Medicina translacional
En el proceso de Drug Discovery entra en pie una mouse clinic o centro de fenotipado. Se
empieza a nivel de ratón y va evolucionando. Se ensaya en los pequeños animales, cuando
funciona se ha de ir a animales más grandes.
Además, no debe olvidarse que se requiere de una regulación para que se acepten los
medicamentos… Para ello son necesarias las empresas de regulación que se encargan de
preparar la documentación.
Evaluación preclínica
Se ha de tener en cuenta muchas cosas: efectos secundarios del medicamento (por ejemplo
aparición de tumores, toxicología…)…
Generación del KO
Fenotipado
Modelos animales de Terapia génica (medicinas innovadoras)

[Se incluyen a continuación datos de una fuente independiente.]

(** [Math.trunc] of a double; [None] for an infinity or a NaN. *)
Definition Math_trunc (x : float) : option Z :=
  match Prim2SF x with
  | S754_zero _ => Some 0
  | S754_finite negative m e =>
      let magnitude :=
        match e with
        | Z0 => Zpos m
        | Zpos p => Z.shiftl (Zpos m) (Zpos p)
        | Zneg p => Z.shiftr (Zpos m) (Zpos p)
        end in
      Some (if negative then - magnitude else magnitude)
  | _ => None
  end.

(** The rational that a finite double denotes. *)
Definition toNumber (x : float) : option Qc :=
  match Prim2SF x with
  | S754_zero _ => Some (num 0)
  | S754_finite negative m e =>
      let magnitude :=
        if bool_decide (0 <= e) then num (Zpos m * 2 ^ e)
        else (num (Zpos m) / num (2 ^ (- e)))%Qc in
      Some (if negative then (- magnitude)%Qc else magnitude)
  | _ => None
  end.

(** A small natural number as a double. *)
Definition ofZ (z : Z) : float := PrimFloat.of_uint63 (Uint63.of_Z z).

Definition maxBandwidthKbps (hasBandwidthPriority : bool) (numParticipants : Z)
  (idealMaxBandwidthKbps : float) : option Z :=
  if hasBandwidthPriority then Math_trunc idealMaxBandwidthKbps
  else
    let rate :=
      if bool_decide (numParticipants <= 2) then idealMaxBandwidthKbps
      else if bool_decide (numParticipants <= 4) then
        ((idealMaxBandwidthKbps * 2) / 3)%float
      else
        (((544 / 11 + 14880 / (11 * ofZ numParticipants)) / 600)
         * idealMaxBandwidthKbps)%float in
    Math_trunc rate.

(** [Math.max] and [Math.min] of two doubles that are numbers. *)
Definition Math_max (a b : float) : float := if (a <? b)%float then b else a.

Definition Math_min (a b : float) : float := if (b <? a)%float then b else a.

(** The scale of [calculateEncodingParameters] while the scale-down is active. *)
Definition scale (height width targetHeight : float) : float :=
  Math_max (Math_min height width / targetHeight)%float 1%float.

(** A policy with the given count and ideal bandwidth, and a capture. *)
Definition policy (numParticipants : Z) (idealMaxBandwidthKbps : Qc)
  : NScaleVideoUplinkBandwidthPolicy :=
  Policy.set_numParticipants numParticipants
    (Policy.setIdealMaxBandwidthKbps (Policy.new "self" true) idealMaxBandwidthKbps).

Definition capture (height width : Qc) : MediaTrackSettings :=
  {| width := Some width; height := Some height |}.

(** The model and the doubles give the same bandwidth. *)
Definition sameBandwidth (numParticipants : Z) (idealMaxBandwidthKbps : float) : bool :=
  match toNumber idealMaxBandwidthKbps with
  | Some ideal =>
      bool_decide
        (maxBandwidthKbps false numParticipants idealMaxBandwidthKbps
         = Some (Policy.maxBandwidthKbps (policy numParticipants ideal)))
  | None => false
  end.

(** The model and the doubles give the same scale. *)
Definition sameScale (numParticipants : Z) (height width : float) : bool :=
  match toNumber height, toNumber width with
  | Some h, Some w =>
      bool_decide
        (toNumber
           (scale height width (ofZ (Policy.targetHeight (policy numParticipants (num 1400)))))
         = scaleResolutionDownBy
             (Policy.calculateEncodingParameters (policy numParticipants (num 1400))
                (capture h w)))
  | _, _ => false
  end.

(** Counts from 1 to 40, and ideal bandwidths and capture sides to try. *)
Definition counts : list Z := seqZ 1 40.

Definition bandwidths : list float :=
  [275; 1100; 1400; 1400.5; 600; 2500; 1; 0.5; 3; 1000000; 123456789;
   ofZ 1 / ofZ 3; ofZ 4097 / ofZ 7; ofZ 1400 / ofZ 11; 4503599627370497;
   9007199254740991; - 1; - 275; - (ofZ 1400 / ofZ 3)]%float.

Definition sides : list float :=
  [481; 720; 1080; 360; 719; 181; 2160; 541;
   ofZ 1441 / ofZ 2; ofZ 2161 / ofZ 4]%float.

End Double.


(** ** Terms of the statements *)

Module Vocabulary.

Import Policy.

(** The policy after the participant count was stored and before the optimal
    parameters are rebuilt. *)
Definition counted (this : NScaleVideoUplinkBandwidthPolicy)
  (videoIndex : VideoStreamIndex) : NScaleVideoUplinkBandwidthPolicy :=
  set_numParticipants
    (numberOfVideoPublishingParticipantsExcludingSelf videoIndex (selfAttendeeId this)
     + match transceiverController this with
       | Some tc => if hasVideoInput tc then 1 else 0
       | None => 1
       end) this.

(** Two policies agree in every field, apart from the ideal bandwidth when
    [ideal] is set and from the priority flag when [priority] is set. *)
Definition agreeApartFrom (ideal priority : bool)
  (a b : NScaleVideoUplinkBandwidthPolicy) : Prop :=
  selfAttendeeId a = selfAttendeeId b
  /\ scaleResolution a = scaleResolution b
  /\ numParticipants a = numParticipants b
  /\ optimalParameters a = optimalParameters b
  /\ parametersInEffect a = parametersInEffect b
  /\ encodingParamMap a = encodingParamMap b
  /\ transceiverController a = transceiverController b
  /\ videoCodecPreferences a = videoCodecPreferences b
  /\ wantsResubscribeForVideoCodecPreferenceChange a
     = wantsResubscribeForVideoCodecPreferenceChange b
  /\ (ideal = false -> idealMaxBandwidthKbps a = idealMaxBandwidthKbps b)
  /\ (priority = false -> hasBandwidthPriority a = hasBandwidthPriority b).

(** [setEncodingParameters] keeps the capture settings and makes the sender
    report the two members of the pushed encoding. *)
Definition reportsPushes
  (setEncodingParameters :
     TransceiverController -> gmap string RTCRtpEncodingParameters -> TransceiverController)
  : Prop :=
  forall this m e,
    is_Some (getStreamCaptureSetting this) ->
    m !! encodingMapKey = Some e ->
    let pushed :=
      set_transceiverController
        ((fun tc => setEncodingParameters tc m) <$> transceiverController this) this in
    getStreamCaptureSetting pushed = getStreamCaptureSetting this
    /\ (transceiverEncoding pushed ≫= maxBitrate) = maxBitrate e
    /\ (transceiverEncoding pushed ≫= scaleResolutionDownBy) = scaleResolutionDownBy e.

(** The runs started in a trace, and the traces of [cancel()] calls. *)
Definition isRun (e : Task.event) : bool :=
  match e with Task.Run _ => true | _ => false end.

Definition runs (trace : list Task.event) : nat := length (List.filter isRun trace).

Definition isCancel (e : Task.event) : bool :=
  match e with Task.Cancel => true | _ => false end.

End Vocabulary.

(** ** Policies, controllers, documents and tasks of the examples *)

Module Scenario.

Import Policy.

enfermedades humanas Terapia de Drug Discovery
Nuevo tratamiento de cura
El fenotipado es muy importante para el establecimiento de modelos animales y así poder
encontrar nuevos tratamientos.
Las empresas farmacéuticas piden ratones humanizados (con el gen humano que provoca una
enfermedad…).
Los centros pueden participar en muchos tipos de proyectos (pequeños, medianos y grandes).
Se diseña el estudio. Como el mundo es global, también se pueden hacer proyectos online.
Actividades de training
Se hacen cursos de entrenamiento, estancias cortas de estudiantes…
Siempre va la investigación ayudada por las plataformas y las actividades de training.